La maggior parte delle piattaforme di copy trading consente di iniziare con €200–500 (eToro richiede un minimo di €200). Tuttavia, i conti molto piccoli soffrono in modo sproporzionato dei vincoli sui lotti minimi, dei costi di spread e delle performance fee. Un importo realistico per una diversificazione significativa su più provider è €2.000–5.000.

L'algo-trading è legale per un investitore retail in Italia?

Sì. Eseguire un algoritmo sul proprio conto di trading per uso personale è completamente legale in Italia e non richiede alcuna autorizzazione regolamentare. Si tratta semplicemente di un modo automatizzato di piazzare ordini. Fornire segnali o strategie come servizio commerciale a terzi richiederebbe invece l'autorizzazione CONSOB.

Come vengono tassati i profitti del copy trading in Italia?

I profitti del copy trading sono tassati come plusvalenze da redditi diversi di natura finanziaria, con imposta sostitutiva del 26%. Non cambia il fatto che le operazioni siano state generate da un algoritmo di copy trading. Con broker estero si rientra nel regime dichiarativo (quadro RT del Modello Redditi PF).

Qual è il rischio principale del copy trading?

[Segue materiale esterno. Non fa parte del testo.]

(** * Batch geocoding of dm-Markt addresses: a shallow embedding

    This development embeds [scripts/batch_geocode_google.py] and proves
    properties of its address extractor ([parse_sheet]), its CSV cache
    ([load_or_create_cache], [save_cache]), its provider adapter
    ([geocode_one] under the tenacity [retry] decorator) and its driver
    ([main]).

    Conventions.
    - A Python [str] is a [string]; each [ascii] stands for the code point
      of the same number (the Latin-1 range).
    - A Python exception is a value of [exn]; code that may raise returns
      an [outcome].
    - The outside world is explicit: the workbook is a map from sheet names
      to rows of cells, the cache file is an optional file content, the
      geocoding provider is a function of the calls made so far and the
      address, and every provider call and every pause is logged in a
      trace of [event]s. *)

From Stdlib Require Import List String Ascii Bool Arith ZArith QArith Lia.
From Stdlib Require Import Decimal DecimalString.
Import ListNotations.

Local Close Scope Q_scope.
Local Open Scope nat_scope.
Local Open Scope string_scope.
Local Open Scope list_scope.

(** ** Python strings *)

Module PyStr.

(** [str.isspace] on the code points below 256. *)
Definition is_space (c : ascii) : bool :=
  let n := nat_of_ascii c in
  (((9 <=? n) && (n <=? 13)) || ((28 <=? n) && (n <=? 31))
   || (n =? 32) || (n =? 133) || (n =? 160))%nat.

Fixpoint lstrip (s : string) : string :=
  match s with
  | EmptyString => EmptyString
  | String c t => if is_space c then lstrip t else s
  end.

Fixpoint rstrip (s : string) : string :=
  match s with
  | EmptyString => EmptyString
  | String c t =>
      match rstrip t with
      | EmptyString => if is_space c then EmptyString else String c EmptyString
      | t' => String c t'
      end
  end.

Il rischio principale è l'eccessiva dipendenza dalle performance passate di un singolo signal provider. La maggior parte delle piattaforme mostra i rendimenti storici in modo prominente, ma questi sono fortemente influenzati dal survivorship bias. Un provider con un track record eccellente può bruciare rapidamente il conto se inizia a fare over-leveraging.

Posso fare algo-trading su DEGIRO o eToro?

DEGIRO non offre attualmente un'API pubblica per il trading automatizzato. eToro ha funzionalità di automazione limitate. Interactive Brokers, Alpaca (azioni e ETF USA) e alcuni broker europei offrono API REST adatte all'algo-trading retail. MetaTrader 4/5 è ampiamente disponibile per forex e CFD.

Come si calcola il rendimento reale di una strategia di copy trading?

La metrica corretta è il rendimento ponderato per il tempo (TWRR), che tiene conto dei flussi di cassa e consente un confronto equo con i benchmark. Evitare di fare affidamento esclusivamente sul guadagno assoluto mostrato sulla dashboard della piattaforma, che non tiene conto della tempistica dei depositi e dei prelievi né delle commissioni detratte fuori dal periodo di riferimento.